§ What is required: From the entries below, report how many lines contain the string "tactics". Only the number is wanted.

(Collected data)
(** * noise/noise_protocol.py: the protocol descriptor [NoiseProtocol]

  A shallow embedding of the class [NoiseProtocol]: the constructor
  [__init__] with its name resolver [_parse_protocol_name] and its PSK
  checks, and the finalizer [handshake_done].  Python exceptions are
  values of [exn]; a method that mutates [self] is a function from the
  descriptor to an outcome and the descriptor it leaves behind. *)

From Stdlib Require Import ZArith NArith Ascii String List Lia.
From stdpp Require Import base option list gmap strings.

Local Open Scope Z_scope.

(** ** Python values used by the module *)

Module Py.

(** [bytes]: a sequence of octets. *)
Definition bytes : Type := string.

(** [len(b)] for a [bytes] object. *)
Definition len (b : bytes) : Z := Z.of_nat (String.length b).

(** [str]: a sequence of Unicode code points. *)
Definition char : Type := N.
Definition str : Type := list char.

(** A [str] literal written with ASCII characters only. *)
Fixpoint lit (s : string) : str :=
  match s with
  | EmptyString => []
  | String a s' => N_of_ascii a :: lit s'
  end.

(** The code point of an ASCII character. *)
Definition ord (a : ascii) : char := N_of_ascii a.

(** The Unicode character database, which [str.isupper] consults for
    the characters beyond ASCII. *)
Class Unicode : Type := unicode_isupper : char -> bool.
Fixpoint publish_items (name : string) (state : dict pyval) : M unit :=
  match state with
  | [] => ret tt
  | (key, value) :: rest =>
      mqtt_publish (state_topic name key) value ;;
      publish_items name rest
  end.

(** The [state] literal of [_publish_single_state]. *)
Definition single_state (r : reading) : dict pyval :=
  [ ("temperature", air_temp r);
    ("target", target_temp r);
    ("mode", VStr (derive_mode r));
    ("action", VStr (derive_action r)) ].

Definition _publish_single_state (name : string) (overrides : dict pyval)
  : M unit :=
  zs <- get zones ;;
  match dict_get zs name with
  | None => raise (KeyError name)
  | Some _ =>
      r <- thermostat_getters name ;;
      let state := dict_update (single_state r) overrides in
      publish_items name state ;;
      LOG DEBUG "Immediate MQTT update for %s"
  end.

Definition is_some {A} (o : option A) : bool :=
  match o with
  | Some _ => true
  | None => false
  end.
---
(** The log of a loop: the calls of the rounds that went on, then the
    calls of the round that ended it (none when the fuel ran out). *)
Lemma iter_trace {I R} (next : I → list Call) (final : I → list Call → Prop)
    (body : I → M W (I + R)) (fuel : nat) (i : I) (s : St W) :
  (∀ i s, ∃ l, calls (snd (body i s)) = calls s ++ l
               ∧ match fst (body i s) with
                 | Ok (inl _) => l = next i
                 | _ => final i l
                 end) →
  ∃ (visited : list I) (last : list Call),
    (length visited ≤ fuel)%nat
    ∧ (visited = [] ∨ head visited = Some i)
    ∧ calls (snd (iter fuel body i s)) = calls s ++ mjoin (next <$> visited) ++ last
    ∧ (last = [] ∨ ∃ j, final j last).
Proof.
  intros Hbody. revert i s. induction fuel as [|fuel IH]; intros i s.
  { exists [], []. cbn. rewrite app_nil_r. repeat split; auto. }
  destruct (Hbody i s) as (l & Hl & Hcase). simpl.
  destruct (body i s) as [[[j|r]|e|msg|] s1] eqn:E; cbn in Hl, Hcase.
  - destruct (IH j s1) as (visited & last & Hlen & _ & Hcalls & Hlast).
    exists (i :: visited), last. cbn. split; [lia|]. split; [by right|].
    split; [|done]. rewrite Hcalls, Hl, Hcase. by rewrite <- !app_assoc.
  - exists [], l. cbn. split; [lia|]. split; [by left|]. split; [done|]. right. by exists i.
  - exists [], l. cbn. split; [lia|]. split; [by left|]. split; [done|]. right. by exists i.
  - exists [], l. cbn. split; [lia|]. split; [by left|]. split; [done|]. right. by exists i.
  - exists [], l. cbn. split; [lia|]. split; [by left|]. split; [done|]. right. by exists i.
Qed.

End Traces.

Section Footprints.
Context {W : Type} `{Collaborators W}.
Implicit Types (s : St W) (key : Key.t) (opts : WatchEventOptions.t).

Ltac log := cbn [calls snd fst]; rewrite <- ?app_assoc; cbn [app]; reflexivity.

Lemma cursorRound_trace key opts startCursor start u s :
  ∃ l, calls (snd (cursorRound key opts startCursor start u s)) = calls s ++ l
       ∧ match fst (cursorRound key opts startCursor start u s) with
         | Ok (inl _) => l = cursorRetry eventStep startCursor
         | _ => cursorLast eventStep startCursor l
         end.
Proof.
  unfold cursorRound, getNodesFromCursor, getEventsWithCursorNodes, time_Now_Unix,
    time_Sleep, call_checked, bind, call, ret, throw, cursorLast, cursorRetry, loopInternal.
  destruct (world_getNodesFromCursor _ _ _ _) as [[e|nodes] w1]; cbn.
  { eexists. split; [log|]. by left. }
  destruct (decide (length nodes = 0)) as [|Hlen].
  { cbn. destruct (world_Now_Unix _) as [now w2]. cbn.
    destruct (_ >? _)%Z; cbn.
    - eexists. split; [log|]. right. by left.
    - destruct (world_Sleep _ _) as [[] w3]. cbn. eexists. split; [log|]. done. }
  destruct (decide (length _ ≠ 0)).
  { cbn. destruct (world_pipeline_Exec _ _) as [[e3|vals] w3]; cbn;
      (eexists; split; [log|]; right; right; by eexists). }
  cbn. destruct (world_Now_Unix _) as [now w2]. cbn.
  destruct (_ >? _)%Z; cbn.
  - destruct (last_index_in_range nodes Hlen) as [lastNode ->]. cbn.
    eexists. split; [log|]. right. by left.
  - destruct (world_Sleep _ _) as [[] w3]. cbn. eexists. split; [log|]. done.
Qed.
---
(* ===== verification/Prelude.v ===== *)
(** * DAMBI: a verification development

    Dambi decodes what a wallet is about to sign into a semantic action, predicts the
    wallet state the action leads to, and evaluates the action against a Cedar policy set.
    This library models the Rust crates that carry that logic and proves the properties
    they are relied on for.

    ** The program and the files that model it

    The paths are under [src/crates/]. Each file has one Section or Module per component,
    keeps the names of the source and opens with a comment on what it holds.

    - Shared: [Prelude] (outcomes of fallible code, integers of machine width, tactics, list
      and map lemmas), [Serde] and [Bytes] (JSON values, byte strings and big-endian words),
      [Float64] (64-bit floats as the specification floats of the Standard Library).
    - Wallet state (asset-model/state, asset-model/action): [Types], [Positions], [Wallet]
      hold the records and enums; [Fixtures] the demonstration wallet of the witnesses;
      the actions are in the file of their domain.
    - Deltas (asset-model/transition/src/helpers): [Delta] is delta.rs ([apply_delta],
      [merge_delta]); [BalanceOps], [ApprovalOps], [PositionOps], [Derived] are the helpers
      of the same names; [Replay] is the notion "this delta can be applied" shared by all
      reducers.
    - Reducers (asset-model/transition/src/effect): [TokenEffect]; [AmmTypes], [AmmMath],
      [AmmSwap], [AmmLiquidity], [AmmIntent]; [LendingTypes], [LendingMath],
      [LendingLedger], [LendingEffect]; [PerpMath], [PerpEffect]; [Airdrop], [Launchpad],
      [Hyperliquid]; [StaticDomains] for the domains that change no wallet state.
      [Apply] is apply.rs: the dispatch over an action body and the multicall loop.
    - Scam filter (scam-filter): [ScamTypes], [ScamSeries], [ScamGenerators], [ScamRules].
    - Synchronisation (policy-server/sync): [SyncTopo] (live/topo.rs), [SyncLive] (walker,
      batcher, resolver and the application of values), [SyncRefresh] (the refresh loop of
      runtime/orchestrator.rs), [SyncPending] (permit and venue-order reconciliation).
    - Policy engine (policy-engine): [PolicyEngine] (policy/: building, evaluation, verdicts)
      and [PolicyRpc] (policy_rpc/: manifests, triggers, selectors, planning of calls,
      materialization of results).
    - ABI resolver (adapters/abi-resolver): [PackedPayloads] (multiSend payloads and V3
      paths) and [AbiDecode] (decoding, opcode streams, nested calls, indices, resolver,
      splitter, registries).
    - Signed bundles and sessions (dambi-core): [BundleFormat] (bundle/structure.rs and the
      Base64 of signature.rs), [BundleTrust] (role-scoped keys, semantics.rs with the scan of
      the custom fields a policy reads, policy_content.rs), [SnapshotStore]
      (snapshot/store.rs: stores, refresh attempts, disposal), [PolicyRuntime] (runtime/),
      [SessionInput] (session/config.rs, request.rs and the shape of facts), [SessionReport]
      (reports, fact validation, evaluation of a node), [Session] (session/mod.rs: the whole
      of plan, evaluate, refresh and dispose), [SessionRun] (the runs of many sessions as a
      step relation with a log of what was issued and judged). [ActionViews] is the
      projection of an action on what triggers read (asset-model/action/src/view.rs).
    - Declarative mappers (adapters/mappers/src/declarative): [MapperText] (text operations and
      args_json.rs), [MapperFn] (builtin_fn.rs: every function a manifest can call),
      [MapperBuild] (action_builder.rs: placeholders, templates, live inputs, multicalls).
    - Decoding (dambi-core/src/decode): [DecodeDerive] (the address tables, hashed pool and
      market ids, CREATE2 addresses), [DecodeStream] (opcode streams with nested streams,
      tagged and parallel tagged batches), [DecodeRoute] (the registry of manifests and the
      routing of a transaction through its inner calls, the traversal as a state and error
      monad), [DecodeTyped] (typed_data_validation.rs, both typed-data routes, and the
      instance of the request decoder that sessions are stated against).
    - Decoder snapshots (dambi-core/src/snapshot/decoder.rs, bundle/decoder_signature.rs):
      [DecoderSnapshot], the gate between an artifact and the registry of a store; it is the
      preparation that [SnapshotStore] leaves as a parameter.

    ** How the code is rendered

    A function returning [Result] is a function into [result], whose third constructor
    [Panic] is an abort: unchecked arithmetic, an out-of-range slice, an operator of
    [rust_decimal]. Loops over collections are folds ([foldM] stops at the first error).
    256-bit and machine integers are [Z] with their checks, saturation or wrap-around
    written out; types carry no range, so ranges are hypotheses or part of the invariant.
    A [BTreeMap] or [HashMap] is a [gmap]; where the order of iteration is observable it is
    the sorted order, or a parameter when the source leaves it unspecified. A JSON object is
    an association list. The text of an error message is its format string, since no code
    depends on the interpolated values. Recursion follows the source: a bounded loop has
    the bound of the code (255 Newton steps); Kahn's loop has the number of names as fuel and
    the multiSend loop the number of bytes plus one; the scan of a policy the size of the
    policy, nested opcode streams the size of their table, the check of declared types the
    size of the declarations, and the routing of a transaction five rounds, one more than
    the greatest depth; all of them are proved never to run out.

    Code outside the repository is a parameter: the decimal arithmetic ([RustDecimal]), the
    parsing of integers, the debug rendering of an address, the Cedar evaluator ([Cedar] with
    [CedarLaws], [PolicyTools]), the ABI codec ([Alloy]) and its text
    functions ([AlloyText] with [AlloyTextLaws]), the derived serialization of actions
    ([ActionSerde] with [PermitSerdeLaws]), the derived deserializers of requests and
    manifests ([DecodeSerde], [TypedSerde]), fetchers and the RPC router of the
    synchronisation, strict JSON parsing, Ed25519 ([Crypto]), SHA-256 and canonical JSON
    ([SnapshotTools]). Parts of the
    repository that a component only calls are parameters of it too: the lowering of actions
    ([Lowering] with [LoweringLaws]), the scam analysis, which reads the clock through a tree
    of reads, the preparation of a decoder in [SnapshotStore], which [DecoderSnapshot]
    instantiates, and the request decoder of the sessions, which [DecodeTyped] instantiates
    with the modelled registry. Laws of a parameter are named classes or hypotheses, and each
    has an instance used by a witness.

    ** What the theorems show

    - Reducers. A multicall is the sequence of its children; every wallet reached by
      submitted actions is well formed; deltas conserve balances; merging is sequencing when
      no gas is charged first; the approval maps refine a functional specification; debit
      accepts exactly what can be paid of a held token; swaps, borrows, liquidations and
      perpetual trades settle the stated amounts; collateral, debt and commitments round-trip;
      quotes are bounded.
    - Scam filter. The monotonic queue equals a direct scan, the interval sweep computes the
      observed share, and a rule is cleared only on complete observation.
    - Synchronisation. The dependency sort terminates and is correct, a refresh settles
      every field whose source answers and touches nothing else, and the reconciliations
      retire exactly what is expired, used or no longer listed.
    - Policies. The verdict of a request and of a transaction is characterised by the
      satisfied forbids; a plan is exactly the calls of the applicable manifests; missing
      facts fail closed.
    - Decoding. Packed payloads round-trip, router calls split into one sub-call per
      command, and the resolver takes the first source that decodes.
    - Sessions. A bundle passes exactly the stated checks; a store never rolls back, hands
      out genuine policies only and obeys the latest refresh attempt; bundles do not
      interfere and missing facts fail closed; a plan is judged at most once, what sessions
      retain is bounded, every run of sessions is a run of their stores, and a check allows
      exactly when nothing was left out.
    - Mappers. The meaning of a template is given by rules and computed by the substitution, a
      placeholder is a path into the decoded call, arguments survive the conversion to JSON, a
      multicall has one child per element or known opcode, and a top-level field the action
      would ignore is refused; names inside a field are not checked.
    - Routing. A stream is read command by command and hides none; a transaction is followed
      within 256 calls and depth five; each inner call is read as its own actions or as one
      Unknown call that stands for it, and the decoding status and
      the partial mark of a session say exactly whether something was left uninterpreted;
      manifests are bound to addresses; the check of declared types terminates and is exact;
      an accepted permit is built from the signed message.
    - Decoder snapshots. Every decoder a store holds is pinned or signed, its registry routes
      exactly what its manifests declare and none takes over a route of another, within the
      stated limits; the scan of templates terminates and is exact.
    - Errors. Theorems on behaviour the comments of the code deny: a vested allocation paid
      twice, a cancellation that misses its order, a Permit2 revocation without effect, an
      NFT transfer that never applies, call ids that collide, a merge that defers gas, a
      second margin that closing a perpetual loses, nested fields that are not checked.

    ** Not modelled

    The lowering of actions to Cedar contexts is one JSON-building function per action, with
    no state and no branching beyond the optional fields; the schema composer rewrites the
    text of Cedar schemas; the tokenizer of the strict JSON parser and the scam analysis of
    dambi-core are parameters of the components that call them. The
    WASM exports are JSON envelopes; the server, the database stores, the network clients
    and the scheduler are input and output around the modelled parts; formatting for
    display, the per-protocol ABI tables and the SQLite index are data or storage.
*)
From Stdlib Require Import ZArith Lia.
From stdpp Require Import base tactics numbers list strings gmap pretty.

§ Your response: 2